Nesting and Recursion

By nesting we mean placing a table within a table, or a frameset within a frameset. By recursion we mean "well-defined self-reference" [1].

Nesting of Tables

When nesting tables, you place a table within a cell of another table. In general the nesting of tables is not a good idea. The proper layout for tables is not easy to compute, and the more tables, and the more nest-tables are on a page, the harder that page is to display (and the longer it will take to load).

One use of nested tables is to provide colored borders around tables. One makes tbe background of the "outer" table the border color; the "inner" table is then given another color. An example is demonstrated in this excerpt from the GDGSA main page.

Nesting of Frames

On the previous page several examples of nested frames were given. In tables, a nested table is placed within a table cell; in frames, the nested frameset takes the place of the frame that would normally go there. Furthermore, the src of a frame can be another HTML document containing framesets.

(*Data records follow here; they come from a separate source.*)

(** C9: what a user does never touches what is another user's. Whatever fails, a
    request on the owner's surface leaves the users, sessions, settings, keys and the
    audit log alone, and every project, check and channel of other users, with their
    bindings, pings and notifications, exactly as they were: none changed, none gone,
    none added. It binds no check to a channel of another project, whatever boxes the form
    says were ticked, so alerts cannot be routed through someone else's channel. A request
    whose path names an object that does not exist or belongs to someone else is answered
    with an error and changes nothing at all. *)
Theorem owner_requests_confined config jar user rq e w r w' :
  sequenced (w_db w) -> owner_handle config jar user rq e w = (r, w') ->
  untouched (u_id user) (w_db w) (w_db w') /\ sequenced (w_db w') /\
  (bindings_local (w_db w) -> bindings_local (w_db w')) /\
  (~ names_own (u_id user) (w_db w) rq -> w_db w' = w_db w /\ exists x, r = Done (Err x)).
Proof.
  intros Hs E.
  assert (confined (u_id user) (w_db w) (w_db w') /\
    (~ names_own (u_id user) (w_db w) rq -> w_db w' = w_db w /\ exists x, r = Done (Err x)))
    as [(? & ? & ?) ?]; [|done].
  assert (forall {A} (P : A -> Db -> Prop) (m : M (res AppError A)) k,
    resolves P m -> total m -> (forall a, frames (u_id user) (P a) (k a)) ->
    mtry m k e w = (r, w') ->
    (forall a d, P a d -> names_own (u_id user) d rq) ->
    confined (u_id user) (w_db w) (w_db w') /\
    (~ names_own (u_id user) (w_db w) rq -> w_db w' = w_db w /\ exists x, r = Done (Err x))) as Hstep.
  { intros A P m k Hm Ht Hk Em Hn. split; [by eapply resolves_then|].
    intros Hno. eapply resolves_refuse; [done..| |exact Em]. intros a Ha. by eapply Hno, Hn. }
  destruct rq as [form|id form|id ok|pid form|id form|id|id|id|id ok|id ok|id ids|pid form|id form|id];
    cbn [owner_handle] in E.
  { split; [by eapply project_create_confined|]. intros []. done. }
  all: eapply (Hstep _ _ _ _); [| | |exact E|];
    [first [apply owned_project_resolves|apply owned_check_resolves|apply owned_channel_resolves]
    |first [apply owned_project_total|apply owned_check_total|apply owned_channel_total]
    | |cbn; tauto]; intros a; cbn beta.
  - unfold project_update_core. destruct (validate_project form); [|apply frames_mret].
    apply frames_then; [by apply frames_update_project|intros; apply reads_mret].
  - apply frames_confirming, frames_then; [by apply frames_delete_project|intros; apply reads_mret].
  - apply frames_check_create_core.
  - unfold check_update_core. destruct (validate_check form); [|apply frames_mret].
    apply frames_then; [|intros; apply reads_mret]. apply frames_update_check; [tauto|done].
  - apply frames_then; [|intros; apply reads_mret]. apply frames_update_check; [tauto|done].
  - apply frames_then; [|intros; apply reads_mret]. apply frames_update_check; [tauto|done].
  - apply frames_then; [|intros; apply reads_mret]. apply frames_update_check; [tauto|done].
  - apply frames_confirming, frames_mbind; [intros d0; apply preserves_new_v4|]. intros uuid.
    apply frames_then; [|intros; apply reads_mret]. apply frames_regenerate. tauto.
  - apply frames_confirming, frames_then; [|intros; apply reads_mret]. apply frames_delete_check. tauto.
  - apply frames_read_after; [|intros; apply reads_mret]. apply (frames_bind_channels (u_id user) _ a ids); [|done].
    intros d (Ho & <- & _ & Hin). by split.
  - unfold channel_create_core. destruct (validate_channel form) as [[[kind name] cfg]|]; [|apply frames_mret].
    apply frames_mbind; [intros d0; apply preserves_utc_now|]. intros now.
    apply frames_then; [by apply frames_create_channel|intros; apply reads_mret].
  - unfold channel_update_core. destruct (validate_channel_update form (Some a)) as [[[kind name] cfg]|];
      [|apply frames_mret]. apply frames_then; [|intros; apply reads_mret].
    apply frames_update_channel. by intros d (-> & _ & ?).
  - apply frames_then; [|intros; apply reads_mret]. apply frames_delete_channel. tauto.
Qed.

End requests.

(** ** Requests of an administrator *)

Inductive AdminRequest : Type :=
| AMR_ProjectUpdate (id : Z) (form : ProjectForm)
| AMR_ProjectDelete (id : Z) (confirmed : bool)
| AMR_CheckCreate (pid : Z) (form : CheckForm)
| AMR_CheckUpdate (id : Z) (form : CheckForm)
| AMR_CheckPause (id : Z)
| AMR_CheckResume (id : Z)
| AMR_CheckAck (id : Z)
| AMR_CheckRegenerate (id : Z) (confirmed : bool)
| AMR_CheckDelete (id : Z) (confirmed : bool)
| AMR_CheckSetChannels (id : Z) (channel_ids : list Z)
| AMR_ChannelCreate (pid : Z) (form : ChannelForm)
| AMR_ChannelUpdate (id : Z) (form : ChannelForm)
| AMR_ChannelDelete (id : Z).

The following examples demonstrate a series of nested frames. There are eleven different examples.

Recursion

A truly recursive frameset would have page A consist of a frameset; each frame on page A would then have src="A", thus referencing A. Ideally, the framed As would also frame A, etc. In most browsers, however, this does not happen, but there are work-arounds to achieve similar results.

The easiest is for page A to have a frameset, and for each frame to call B. B then has a frameset, and the frames call A. In a similar fashion, but so as not to cause infinite recursion, one can simply use a chain of framesets (A calls B, calls C, ... calls Z, and then ends). That is the key behind a series of pages I have titled "Browser Torture."

In a webpage you can write a <meta> tag in the page head that causes the page to reload or load another page. This can be useful for loading a sequence of different pages in a given frame.

Further Examples

  • Example 1: A frameset has two rows: one a frameset, the other a frame; the frameset has two columns (one a frameset, one a frame); etc. The fame that is loaded has a similar structure. The end result is a nice pattern.
  • Example 2: This set of pages has a similar structure, but instead of immediately loading further frameset, the frame cycles through a short sequence of different colored pages (taking advantage of the <meta> meta tag discussed above), and finally loads the original page into the frame (and is therefore a use of nested, recursive frames).
  • Example 3: Here a page is divided into four frames (2x2); each of which loads a red page. The red loads green after several seconds, green loads blue, blue loads black, and black loads red. The cycle continues. This demonstrates the <meta> tag mentioned above. Another version uses two columns and four rows.
  • Example 4: This final example differs from Example 3 only in that the black page now calls the original frameset, making this another recursive-nested frameset.

Be aware that these nested framesets have crashed some browsers.